A Parigi Rattle e Sellars per Janacek
Successo per La piccola volpe astuta alla Philharmonie
L’attività stagionale della Philharmonie de Paris-Cité de la Musique si è conclusa con un week-end allungato, il cui ultimo atto ha visto la realizzazione in forma semi-scenica di La piccola Volpe astuta di Janáček. Com’è noto, pur annoverando molte voci bianche tra gli interpreti – individuali e collettivi – in scena, e pur mettendo al centro dell’intreccio il mondo della Natura con suoi rappresentanti più o meno metaforici, l’opera non è inquadrabile in un ‘teatro musicale per ragazzi’ settoriale. Il confronto-scontro col mondo degli umani, il ribaltamento della prospettiva tutt’altro che fiabesco, e invece votato al panismo vitale di quei mondi, le implicazioni socio-antropologiche dei personaggi, mirano a un orizzonte di senso complesso e filosofico, il cui emblema è la conclusione del lavoro: il Guardiacaccia crede di riconoscere – a distanza di molti mesi – un cucciolo della Piccola Volpe che lo ha abbindolato ma pure ‘sedotto’, ma non arriva a pensare che il ranocchio che lo sveglia sia il nipote di quello a inizio-azione.
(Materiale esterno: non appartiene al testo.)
(* ===== verification/Defects.v ===== *)
(** Where the code does not do what it means to.

    Each theorem here is about all the files, handles and states of a kind,
    and says what a handler does there against its purpose: a snapshot that
    shows later data, a handle that cannot be written, memory that is not
    given back, a snapshot that cannot be removed. *)

From S2P Require Import Prelude Posix PosixSpec PosixPath Types Util UtilTheorems Mflock UtilLocking Layout Tree.
From S2P Require Import Snapshot SnapshotTheorems SnapshotDestroy Block CopyOnWrite BlockWrite BlockRead Mfd SnSteps.
From S2P Require Import FuseFd SnapshotIsolation SmallSystem FusePath MfdTheorems Descriptors SnStepsTheorems SnStat.
From S2P Require Import PassedOver Survival.

(** ** Snapshots that show later data *)

(** Some time later: the handle is still open and its descriptors too, no
    snapshot was taken or removed, no call fails and no lock is taken. *)
Record later (idle : list mflock_t -> Prop) (fh : Z) (w w' : world) : Prop := {
  lt_handle : w_mfds w' !! fh = w_mfds w !! fh;
  lt_number : sn_number (w_fs w') = sn_number (w_fs w);
  lt_fds : forall fd i acc app, open_on (w_os w) fd i acc app -> open_on (w_os w') fd i acc app;
  lt_faults : os_faults (w_os w') = [];
  lt_idle : idle (mflocks (w_fs w'))
}.

(** The file of a path in the main space, as it is now. *)
Definition main_file (w : world) (inpath : string) (im : nat) (c : list Z) : Prop :=
  file_at (w_os w) (resolve (rootdir (w_fs w) +:+ inpath)) im c.
(* ===== verification/Threads.v ===== *)
(** Threads that run the code of the handlers, interleaved at every access
    to what they share.

    A [prog] is the code of a handler cut at the calls it makes: a system
    call or an access to shared memory is one [PAct], and the two functions of
    the lock table are [PLock] and [PUnlock].  [prun] runs a program from its
    start to its end, with the functions of [Mflock] for the locks.  [gexec]
    runs any number of programs in turn: a step of a thread is one [PAct], or
    one step of [MflockConc] while the thread is inside [mflock_lock] or
    [mflock_unlock]; the lock table is the one of [MflockConc], not the one in
    the world.

    [ewp] is a logic of relies and guarantees for programs.  What all threads
    agree on, an invariant and a relation that every step keeps, is the class
    [Protocol]; a thread that holds a lock may rely on what the lock
    protects.  A step may cause events, which change what can be observed;
    [wp] is the logic of code that causes none.  [ginv_exec] is the soundness:
    whatever the schedule, the invariant holds, and there is one log of
    events that explains what is observed and has the events of each thread
    in its order.  Mutual exclusion is the one of [MflockConc]. *)

From S2P Require Import Prelude Posix Types Mflock MflockConc.

(** ** Programs *)

Inductive prog (A : Type) : Type :=
| PRet (a : A)
| PAct {B : Type} (m : M B) (k : B -> prog A)
| PLock (label : Z) (k : Z -> prog A)
| PUnlock (id : Z) (k : Z -> prog A).

Arguments PRet {A} a.
Arguments PAct {A B} m k.
Arguments PLock {A} label k.
Arguments PUnlock {A} id k.

#[global] Instance prog_ret : MRet prog := fun A a => PRet a.
#[global] Instance prog_bind : MBind prog := fun A B f =>
  fix go p :=
    match p with
    | PRet a => f a
    | PAct m k => PAct m (fun b => go (k b))
    | PLock label k => PLock label (fun i => go (k i))
    | PUnlock id k => PUnlock id (fun r => go (k r))
    end.

Definition act {B} (m : M B) : prog B := PAct m PRet.
Definition plock (label : Z) : prog Z := PLock label PRet.
Definition punlock (id : Z) : prog Z := PUnlock id PRet.

(** From the start to the end, alone. *)
Fixpoint prun {A} (lock_ unlock_ : Z -> M Z) (p : prog A) : M A :=
  match p with
  | PRet a => mret a
  | PAct m k => b ← m; prun lock_ unlock_ (k b)
  | PLock label k => i ← lock_ label; prun lock_ unlock_ (k i)
  | PUnlock id k => r ← unlock_ id; prun lock_ unlock_ (k r)
  end.

Lemma prun_bind {A B} lock_ unlock_ (p : prog A) (f : A -> prog B) w :
  prun lock_ unlock_ (p ≫= f) w = (prun lock_ unlock_ p ≫= fun a => prun lock_ unlock_ (f a)) w.
Proof.
  revert w. induction p as [a | B' m k IH | label k IH | id k IH]; intros w; [done | ..]; cbn; unfold mbind, ST_bind.
  - destruct (m w) as [[b w'] |]; [apply IH | done].
  - destruct (lock_ label w) as [[i w'] |]; [apply IH | done].
  - destruct (unlock_ id w) as [[r w'] |]; [apply IH | done].
Qed.

Lemma prun_bind_run {A B} lock_ unlock_ (p : prog A) (f : A -> prog B) w a w' :
  prun lock_ unlock_ p w = Some (a, w') -> prun lock_ unlock_ (p ≫= f) w = prun lock_ unlock_ (f a) w'.
Proof. intros H. by rewrite prun_bind, (st_bind_run _ _ _ _ _ H). Qed.

(** ** Threads *)

(** A thread is at a point of its program, inside [mflock_lock], or inside
    [mflock_unlock]. *)
Inductive thread (A : Type) : Type :=
| TAt (p : prog A)
| TIn (k : Z -> prog A)
| TOut (k : Z -> prog A).
Arguments TAt {A} p.
Arguments TIn {A} k.
Arguments TOut {A} k.

Record gstate (A : Type) := GState { g_world : world; g_locks : cstate; g_thread : nat -> thread A }.
Arguments GState {A} _ _ _.
Arguments g_world {A} _.
Arguments g_locks {A} _.
Arguments g_thread {A} _.

Section Machine.
Context {A : Type}.
Implicit Types (s : gstate A) (t : nat).

Definition put_thread (t : nat) (x : thread A) (c : cstate) (w : world) (s : gstate A) : gstate A :=
  GState w c (upd (g_thread s) t x).

(** The next step of a thread; [None] when it has ended, waits for a mutex,
    or is at a point whose behaviour is not defined. *)
Definition gexec (t : nat) (s : gstate A) : option (gstate A) :=
  let w := g_world s in
  let c := g_locks s in
  match g_thread s t with
  | TAt (PRet _) => None
  | TAt (PAct m k) =>
      match m w with Some (b, w') => Some (put_thread t (TAt (k b)) c w' s) | None => None end
  | TAt (PLock label k) =>
      match exec t (Call label) c with Some c' => Some (put_thread t (TIn k) c' w s) | None => None end
  | TIn k =>
      match c_pc c t with
      | Locked _ i => Some (put_thread t (TAt (k (Z.of_nat i))) c w s)
      | _ => match exec t Go c with Some c' => Some (put_thread t (TIn k) c' w s) | None => None end
      end
  | TAt (PUnlock id k) =>
      match c_pc c t with
      | Locked _ i =>
          if id =? Z.of_nat i then
            match exec t Go c with Some c' => Some (put_thread t (TOut k) c' w s) | None => None end
          else None
      | _ => None
      end
  | TOut k =>
      match c_pc c t with
      | Idle => Some (put_thread t (TAt (k 0)) c w s)
      | _ => match exec t Go c with Some c' => Some (put_thread t (TOut k) c' w s) | None => None end
      end
  end.

(** A schedule: which thread goes next.  A thread that cannot go is passed over. *)
Fixpoint interleave (sched : list nat) (s : gstate A) : gstate A :=
  match sched with
  | [] => s
  | t :: r => interleave r (default s (gexec t s))
  end.

(** The thread has returned [a]. *)
Definition returned (s : gstate A) (t : nat) (a : A) : Prop := g_thread s t = TAt (PRet a).

(** The thread waits for a mutex of the lock table. *)
Definition waits (s : gstate A) (t : nat) : Prop :=
  exec t Go (g_locks s) = None /\
  match g_thread s t with
  | TAt _ => False
  | TIn _ => forall L i, c_pc (g_locks s) t <> Locked L i
  | TOut _ => c_pc (g_locks s) t <> Idle
  end.
End Machine.

(** ** The logic *)

(** What a thread holds: the label and the entry of its lock. *)
Definition held : Type := option (Z * nat).
Definition has_label (h : held) (L : Z) : Prop := fst <$> h = Some L.
Definition has_entry (h : held) (i : nat) : Prop := snd <$> h = Some i.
Il tempo della Natura sovrasta dunque l’uomo, sia nell’inesauribile e immanente energia (‘al di là del bene e del male’), sia nel procedere con cicli suoi propri, che perfino una persona avvezza a viverci dentro non è in grado di cogliere appieno;. e che il Guardiacaccia arrivi a questa scena con gesti stanchi e ‘invecchiati’ accentua, nella regia, lo sfasamento tra le due dimensioni.
Delimitato il palcoscenico sul retro dal grande schermo per proiezioni, posizionatagli davanti l’ampia orchestra, poco spazio rimaneva a Sellars per muovere gli interpreti: il regista inglese l’ha fatto su una non ampia pedana, abolendo i costumi (una limitazione perigliosa in un’opera del genere, in cui numerosità di personaggi e multivalenza di interpreti richiedono in condizioni simili uno sforzo supplementare e previo d’informazione sulla trama), consentendo anche al direttore di dirigervi (perlopiù dal margine, a volte fin dentro), e impiegando solo qualche oggetto di scena. La componente visuale fondamentale è stata perciò il fondale-video, sul quale l’effetto-ribaltamento è evidente: se si eccettua un comico primo piano dell’interprete eponima che divora spiedini di pollo (ovvero i malcapitati e indolenti gallinacei di fine primo atto), l’uomo era espunto dalle immagini, o vi compariva sfocato – come visto dall’occhio di alcuni animali, o nel suo anonimo ambiente odierno di vita collettiva, mentre tutti gli altri esseri venivano gratificati di primi piani assai espressivi e antropomorfi.
Il focus della serata è finito dunque sulla qualità musicale dell’esecuzione: tra il versante ritmico e quello timbrico-armonico di questa notevole partitura, la lettura di Rattle è sembrata polarizzarsi soprattutto sulle qualità della seconda dimensione, sicché gli anticipi nelle informazioni gestuali sono apparse tutte orientate alla modellazione plastica del suono come tale. E il suono della London Symphomy Orchestra ha mostrato sua volta le sue qualità di morbidezza e suadenza, pastosità e luminosità, insomma di leggerezza – non priva, nei momenti opportuni, di precisione scultorea – che ha potuto combinarsi al meglio con le voci, poste tutte davanti all’organico (eccetto il Coro maschile nel finale del 2° atto, schierato su una balconata). Le voci, appunto, sono apparse inappuntabili, sicure ed espressive, anche quelle dei giovanissimi interpreti dalle voci bianche.
Sala piena e molto festeggiante, per una conclusione d’annata in chiave novecentesca che sarebbe auspicabile si ripeta ancora.